Work instructions - Exactly the lines below from the one with "Definition drain (v" up to and including the one with "cid ← idx_new (length (tj_comps st));" make up the answer, with nothing else added.

------ The data ------

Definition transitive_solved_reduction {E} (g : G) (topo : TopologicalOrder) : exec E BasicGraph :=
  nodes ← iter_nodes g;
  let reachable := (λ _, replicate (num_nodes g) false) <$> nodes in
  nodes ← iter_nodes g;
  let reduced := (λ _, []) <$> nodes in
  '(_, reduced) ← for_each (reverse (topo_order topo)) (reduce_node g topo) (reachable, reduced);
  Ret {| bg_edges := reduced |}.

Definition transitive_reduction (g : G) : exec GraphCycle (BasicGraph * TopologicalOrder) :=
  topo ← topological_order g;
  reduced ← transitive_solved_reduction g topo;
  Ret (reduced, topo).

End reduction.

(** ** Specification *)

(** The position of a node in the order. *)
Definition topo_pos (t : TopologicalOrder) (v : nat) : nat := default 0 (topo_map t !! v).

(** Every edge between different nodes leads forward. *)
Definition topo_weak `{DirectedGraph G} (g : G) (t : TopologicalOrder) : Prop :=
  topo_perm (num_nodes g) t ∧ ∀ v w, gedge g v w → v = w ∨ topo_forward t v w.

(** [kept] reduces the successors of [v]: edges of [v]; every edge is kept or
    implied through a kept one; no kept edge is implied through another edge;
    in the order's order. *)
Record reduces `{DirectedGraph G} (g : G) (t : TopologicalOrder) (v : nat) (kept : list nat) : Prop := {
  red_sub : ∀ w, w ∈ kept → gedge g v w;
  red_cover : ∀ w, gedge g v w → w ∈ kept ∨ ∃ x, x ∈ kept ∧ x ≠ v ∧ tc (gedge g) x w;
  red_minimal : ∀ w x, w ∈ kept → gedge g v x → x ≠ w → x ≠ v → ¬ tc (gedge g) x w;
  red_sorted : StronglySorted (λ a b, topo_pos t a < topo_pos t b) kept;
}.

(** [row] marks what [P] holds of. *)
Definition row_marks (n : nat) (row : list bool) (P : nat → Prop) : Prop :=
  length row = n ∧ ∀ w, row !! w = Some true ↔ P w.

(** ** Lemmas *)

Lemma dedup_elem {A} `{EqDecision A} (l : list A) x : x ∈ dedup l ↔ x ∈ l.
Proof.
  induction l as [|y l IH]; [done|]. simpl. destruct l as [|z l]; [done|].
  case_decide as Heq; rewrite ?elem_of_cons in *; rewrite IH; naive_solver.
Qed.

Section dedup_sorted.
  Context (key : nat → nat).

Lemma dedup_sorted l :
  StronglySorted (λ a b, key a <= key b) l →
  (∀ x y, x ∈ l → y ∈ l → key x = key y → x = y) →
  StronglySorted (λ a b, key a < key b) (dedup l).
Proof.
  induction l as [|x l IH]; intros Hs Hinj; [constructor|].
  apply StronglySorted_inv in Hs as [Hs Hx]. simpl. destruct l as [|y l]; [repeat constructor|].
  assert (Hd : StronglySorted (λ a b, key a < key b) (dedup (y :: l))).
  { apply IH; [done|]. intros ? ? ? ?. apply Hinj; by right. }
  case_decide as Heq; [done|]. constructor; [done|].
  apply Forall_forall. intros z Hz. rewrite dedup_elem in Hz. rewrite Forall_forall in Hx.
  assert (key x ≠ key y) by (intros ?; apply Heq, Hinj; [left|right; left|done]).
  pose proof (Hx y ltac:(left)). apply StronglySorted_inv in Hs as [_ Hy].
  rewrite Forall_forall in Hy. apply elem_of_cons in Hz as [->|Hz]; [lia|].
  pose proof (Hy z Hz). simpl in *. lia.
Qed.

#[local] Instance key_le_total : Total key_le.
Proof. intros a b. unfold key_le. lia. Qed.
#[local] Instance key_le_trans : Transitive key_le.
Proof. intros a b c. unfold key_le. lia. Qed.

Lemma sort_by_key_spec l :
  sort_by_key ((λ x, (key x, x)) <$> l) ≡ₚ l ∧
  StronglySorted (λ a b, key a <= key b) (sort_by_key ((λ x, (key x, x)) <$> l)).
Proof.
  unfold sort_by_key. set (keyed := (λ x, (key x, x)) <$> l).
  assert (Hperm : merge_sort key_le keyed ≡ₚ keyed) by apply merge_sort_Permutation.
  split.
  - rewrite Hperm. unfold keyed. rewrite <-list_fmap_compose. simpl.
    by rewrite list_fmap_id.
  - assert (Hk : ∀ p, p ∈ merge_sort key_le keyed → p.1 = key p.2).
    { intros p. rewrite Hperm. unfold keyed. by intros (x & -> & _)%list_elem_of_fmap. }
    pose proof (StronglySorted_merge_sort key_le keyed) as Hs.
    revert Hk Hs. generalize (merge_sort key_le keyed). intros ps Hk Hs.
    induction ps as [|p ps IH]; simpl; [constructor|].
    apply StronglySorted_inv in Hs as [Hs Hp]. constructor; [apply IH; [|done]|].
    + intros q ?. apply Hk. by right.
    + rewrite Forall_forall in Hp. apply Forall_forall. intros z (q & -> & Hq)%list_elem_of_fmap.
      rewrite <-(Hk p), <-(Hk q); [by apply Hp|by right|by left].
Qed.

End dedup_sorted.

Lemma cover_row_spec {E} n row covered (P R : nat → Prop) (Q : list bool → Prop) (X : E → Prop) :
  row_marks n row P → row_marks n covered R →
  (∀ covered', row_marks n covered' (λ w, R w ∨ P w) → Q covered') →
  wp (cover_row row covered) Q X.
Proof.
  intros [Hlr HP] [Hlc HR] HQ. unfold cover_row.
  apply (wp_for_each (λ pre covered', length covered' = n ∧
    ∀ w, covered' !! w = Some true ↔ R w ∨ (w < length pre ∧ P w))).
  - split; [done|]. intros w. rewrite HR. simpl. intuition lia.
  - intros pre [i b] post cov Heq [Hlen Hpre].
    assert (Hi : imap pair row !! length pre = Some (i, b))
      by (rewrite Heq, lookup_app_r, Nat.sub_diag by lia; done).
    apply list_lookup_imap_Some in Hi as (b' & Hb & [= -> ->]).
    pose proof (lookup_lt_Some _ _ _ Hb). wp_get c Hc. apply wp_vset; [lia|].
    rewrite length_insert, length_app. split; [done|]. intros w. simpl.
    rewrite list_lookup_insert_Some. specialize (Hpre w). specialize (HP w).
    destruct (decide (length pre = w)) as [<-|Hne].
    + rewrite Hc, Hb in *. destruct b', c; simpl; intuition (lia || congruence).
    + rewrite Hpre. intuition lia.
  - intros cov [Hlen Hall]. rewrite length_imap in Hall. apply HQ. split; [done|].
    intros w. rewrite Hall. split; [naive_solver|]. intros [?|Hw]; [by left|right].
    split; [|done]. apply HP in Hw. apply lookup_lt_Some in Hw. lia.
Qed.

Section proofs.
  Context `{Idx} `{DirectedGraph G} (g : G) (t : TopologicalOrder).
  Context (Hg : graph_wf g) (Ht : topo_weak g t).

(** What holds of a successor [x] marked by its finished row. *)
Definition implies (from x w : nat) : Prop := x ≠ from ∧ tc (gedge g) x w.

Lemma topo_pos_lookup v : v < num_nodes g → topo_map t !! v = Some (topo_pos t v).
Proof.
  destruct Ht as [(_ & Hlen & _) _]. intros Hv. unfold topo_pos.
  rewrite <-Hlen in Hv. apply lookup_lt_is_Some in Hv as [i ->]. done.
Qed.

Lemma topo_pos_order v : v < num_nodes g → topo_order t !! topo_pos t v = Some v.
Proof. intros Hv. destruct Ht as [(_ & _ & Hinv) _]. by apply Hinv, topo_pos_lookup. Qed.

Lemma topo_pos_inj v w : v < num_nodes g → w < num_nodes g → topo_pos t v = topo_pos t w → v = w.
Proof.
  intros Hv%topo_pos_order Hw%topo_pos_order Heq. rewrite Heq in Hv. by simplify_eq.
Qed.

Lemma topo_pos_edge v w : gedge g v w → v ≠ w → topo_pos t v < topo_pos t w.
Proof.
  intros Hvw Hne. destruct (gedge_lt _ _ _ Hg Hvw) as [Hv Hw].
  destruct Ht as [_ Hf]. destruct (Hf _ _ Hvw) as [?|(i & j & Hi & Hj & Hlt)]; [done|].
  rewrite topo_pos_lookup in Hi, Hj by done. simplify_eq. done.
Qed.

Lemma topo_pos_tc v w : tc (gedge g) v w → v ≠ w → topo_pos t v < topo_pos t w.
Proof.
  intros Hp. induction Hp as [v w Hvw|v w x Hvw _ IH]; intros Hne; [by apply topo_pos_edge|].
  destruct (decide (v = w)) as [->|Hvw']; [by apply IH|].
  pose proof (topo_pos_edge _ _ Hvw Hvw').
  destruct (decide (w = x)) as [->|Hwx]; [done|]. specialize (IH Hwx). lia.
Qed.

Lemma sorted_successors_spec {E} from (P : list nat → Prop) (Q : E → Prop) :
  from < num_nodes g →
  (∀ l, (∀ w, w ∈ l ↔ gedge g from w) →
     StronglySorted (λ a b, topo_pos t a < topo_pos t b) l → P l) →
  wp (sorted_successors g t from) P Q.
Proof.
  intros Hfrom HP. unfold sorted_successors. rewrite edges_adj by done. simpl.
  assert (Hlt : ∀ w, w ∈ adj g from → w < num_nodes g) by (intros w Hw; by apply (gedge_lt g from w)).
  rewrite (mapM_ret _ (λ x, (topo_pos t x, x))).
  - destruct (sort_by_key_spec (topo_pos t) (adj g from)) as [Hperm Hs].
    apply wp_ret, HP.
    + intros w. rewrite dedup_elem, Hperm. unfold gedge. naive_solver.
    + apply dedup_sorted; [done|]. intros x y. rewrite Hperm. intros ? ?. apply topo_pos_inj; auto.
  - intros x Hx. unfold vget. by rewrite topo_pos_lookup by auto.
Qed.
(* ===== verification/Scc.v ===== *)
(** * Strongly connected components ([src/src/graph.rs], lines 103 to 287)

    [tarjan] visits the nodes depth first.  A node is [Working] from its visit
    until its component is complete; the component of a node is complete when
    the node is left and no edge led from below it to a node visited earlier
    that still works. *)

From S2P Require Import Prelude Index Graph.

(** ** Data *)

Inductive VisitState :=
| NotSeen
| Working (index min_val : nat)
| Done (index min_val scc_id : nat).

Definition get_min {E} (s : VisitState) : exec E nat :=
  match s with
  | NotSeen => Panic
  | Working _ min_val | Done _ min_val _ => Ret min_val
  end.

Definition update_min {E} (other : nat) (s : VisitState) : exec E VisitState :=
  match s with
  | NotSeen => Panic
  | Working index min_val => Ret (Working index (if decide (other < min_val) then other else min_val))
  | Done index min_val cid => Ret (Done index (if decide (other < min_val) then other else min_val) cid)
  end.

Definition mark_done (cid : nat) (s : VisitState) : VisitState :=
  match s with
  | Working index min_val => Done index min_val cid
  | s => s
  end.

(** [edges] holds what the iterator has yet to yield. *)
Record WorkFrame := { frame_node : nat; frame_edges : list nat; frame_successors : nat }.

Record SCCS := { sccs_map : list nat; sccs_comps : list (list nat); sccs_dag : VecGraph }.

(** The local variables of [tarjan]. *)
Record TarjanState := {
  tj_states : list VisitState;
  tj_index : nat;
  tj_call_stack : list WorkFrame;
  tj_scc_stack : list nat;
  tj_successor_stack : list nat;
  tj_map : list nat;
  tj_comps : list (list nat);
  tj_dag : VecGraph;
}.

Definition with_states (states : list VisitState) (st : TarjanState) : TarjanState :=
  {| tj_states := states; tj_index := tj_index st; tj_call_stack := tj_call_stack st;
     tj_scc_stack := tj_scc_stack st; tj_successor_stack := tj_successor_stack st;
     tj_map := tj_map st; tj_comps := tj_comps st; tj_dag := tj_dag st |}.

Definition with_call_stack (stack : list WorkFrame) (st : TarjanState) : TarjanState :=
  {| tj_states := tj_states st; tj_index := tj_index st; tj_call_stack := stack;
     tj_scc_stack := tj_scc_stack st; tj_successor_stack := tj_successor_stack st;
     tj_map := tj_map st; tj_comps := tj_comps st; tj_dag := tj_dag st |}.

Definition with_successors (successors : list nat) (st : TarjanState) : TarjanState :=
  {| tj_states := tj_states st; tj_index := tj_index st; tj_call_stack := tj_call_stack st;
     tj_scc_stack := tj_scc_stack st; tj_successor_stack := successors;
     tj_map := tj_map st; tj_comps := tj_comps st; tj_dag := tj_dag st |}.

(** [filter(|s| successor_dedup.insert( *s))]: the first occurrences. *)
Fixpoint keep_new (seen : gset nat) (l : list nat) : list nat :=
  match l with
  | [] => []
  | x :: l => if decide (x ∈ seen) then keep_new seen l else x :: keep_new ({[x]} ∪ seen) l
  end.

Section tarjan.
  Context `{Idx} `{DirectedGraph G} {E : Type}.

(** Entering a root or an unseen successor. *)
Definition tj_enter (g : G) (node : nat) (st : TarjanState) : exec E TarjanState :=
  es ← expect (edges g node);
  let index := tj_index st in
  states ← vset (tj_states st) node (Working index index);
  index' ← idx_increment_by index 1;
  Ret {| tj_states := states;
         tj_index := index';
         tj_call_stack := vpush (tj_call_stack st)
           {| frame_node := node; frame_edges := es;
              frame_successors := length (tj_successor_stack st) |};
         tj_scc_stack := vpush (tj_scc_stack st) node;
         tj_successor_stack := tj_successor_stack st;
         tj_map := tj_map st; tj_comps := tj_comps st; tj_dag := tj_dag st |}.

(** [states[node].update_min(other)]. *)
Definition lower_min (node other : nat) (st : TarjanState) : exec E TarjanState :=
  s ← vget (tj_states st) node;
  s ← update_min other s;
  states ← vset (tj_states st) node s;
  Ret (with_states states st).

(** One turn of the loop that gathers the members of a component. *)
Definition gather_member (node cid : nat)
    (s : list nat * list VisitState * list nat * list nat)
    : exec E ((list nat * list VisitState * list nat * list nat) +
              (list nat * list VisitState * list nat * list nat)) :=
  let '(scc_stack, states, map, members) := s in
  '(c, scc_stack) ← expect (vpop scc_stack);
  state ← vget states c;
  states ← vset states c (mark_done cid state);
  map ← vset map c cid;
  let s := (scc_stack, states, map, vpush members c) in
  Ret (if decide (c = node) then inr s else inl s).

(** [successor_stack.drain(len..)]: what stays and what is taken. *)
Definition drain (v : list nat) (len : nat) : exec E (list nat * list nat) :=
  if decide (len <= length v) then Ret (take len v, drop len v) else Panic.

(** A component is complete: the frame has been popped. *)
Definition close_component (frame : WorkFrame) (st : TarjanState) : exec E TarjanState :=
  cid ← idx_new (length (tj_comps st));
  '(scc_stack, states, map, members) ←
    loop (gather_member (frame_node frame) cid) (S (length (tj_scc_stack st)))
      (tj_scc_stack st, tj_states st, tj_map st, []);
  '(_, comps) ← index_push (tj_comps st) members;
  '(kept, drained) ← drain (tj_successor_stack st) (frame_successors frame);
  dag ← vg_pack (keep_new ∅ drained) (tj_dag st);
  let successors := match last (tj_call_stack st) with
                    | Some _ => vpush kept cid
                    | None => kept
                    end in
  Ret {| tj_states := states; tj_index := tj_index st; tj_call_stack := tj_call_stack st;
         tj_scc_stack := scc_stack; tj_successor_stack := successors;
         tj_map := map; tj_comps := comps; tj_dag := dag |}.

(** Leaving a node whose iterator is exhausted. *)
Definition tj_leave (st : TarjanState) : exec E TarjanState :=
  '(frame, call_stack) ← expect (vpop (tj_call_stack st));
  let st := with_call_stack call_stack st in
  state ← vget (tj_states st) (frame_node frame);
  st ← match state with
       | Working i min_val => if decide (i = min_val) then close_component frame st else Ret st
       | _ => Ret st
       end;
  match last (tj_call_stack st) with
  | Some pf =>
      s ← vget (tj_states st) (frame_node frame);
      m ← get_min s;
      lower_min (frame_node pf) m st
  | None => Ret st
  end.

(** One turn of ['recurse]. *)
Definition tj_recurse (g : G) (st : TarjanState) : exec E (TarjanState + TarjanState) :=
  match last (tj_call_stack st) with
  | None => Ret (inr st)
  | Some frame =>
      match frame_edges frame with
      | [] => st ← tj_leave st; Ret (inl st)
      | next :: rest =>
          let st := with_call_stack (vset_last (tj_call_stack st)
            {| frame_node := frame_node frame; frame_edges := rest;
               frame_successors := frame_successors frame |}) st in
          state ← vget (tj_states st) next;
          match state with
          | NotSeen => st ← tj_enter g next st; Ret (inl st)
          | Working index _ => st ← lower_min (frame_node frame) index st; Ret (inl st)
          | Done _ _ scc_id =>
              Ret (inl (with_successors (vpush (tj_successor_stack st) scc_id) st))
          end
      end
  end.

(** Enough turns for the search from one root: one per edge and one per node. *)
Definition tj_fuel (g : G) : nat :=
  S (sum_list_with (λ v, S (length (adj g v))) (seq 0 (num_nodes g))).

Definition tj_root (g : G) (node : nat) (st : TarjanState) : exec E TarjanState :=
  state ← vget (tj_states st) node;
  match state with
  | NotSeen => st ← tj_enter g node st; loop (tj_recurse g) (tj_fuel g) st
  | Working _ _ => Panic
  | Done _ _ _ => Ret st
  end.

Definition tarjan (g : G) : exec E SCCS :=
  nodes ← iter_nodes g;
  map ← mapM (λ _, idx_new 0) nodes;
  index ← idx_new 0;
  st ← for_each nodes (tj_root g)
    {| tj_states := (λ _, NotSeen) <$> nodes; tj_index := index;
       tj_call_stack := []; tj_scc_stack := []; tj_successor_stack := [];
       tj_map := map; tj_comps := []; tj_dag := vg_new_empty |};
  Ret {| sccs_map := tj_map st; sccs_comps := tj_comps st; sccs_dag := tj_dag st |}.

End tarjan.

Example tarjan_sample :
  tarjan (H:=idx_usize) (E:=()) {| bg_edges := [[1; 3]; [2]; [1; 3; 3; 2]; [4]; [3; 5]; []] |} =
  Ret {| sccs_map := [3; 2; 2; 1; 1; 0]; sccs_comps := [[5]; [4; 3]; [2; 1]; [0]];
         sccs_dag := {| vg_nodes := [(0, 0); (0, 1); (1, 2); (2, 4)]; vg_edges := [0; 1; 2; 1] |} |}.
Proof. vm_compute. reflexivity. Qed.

------

Solution to the problem -
Definition drain (v : list nat) (len : nat) : exec E (list nat * list nat) :=
  if decide (len <= length v) then Ret (take len v, drop len v) else Panic.

(** A component is complete: the frame has been popped. *)
Definition close_component (frame : WorkFrame) (st : TarjanState) : exec E TarjanState :=
  cid ← idx_new (length (tj_comps st));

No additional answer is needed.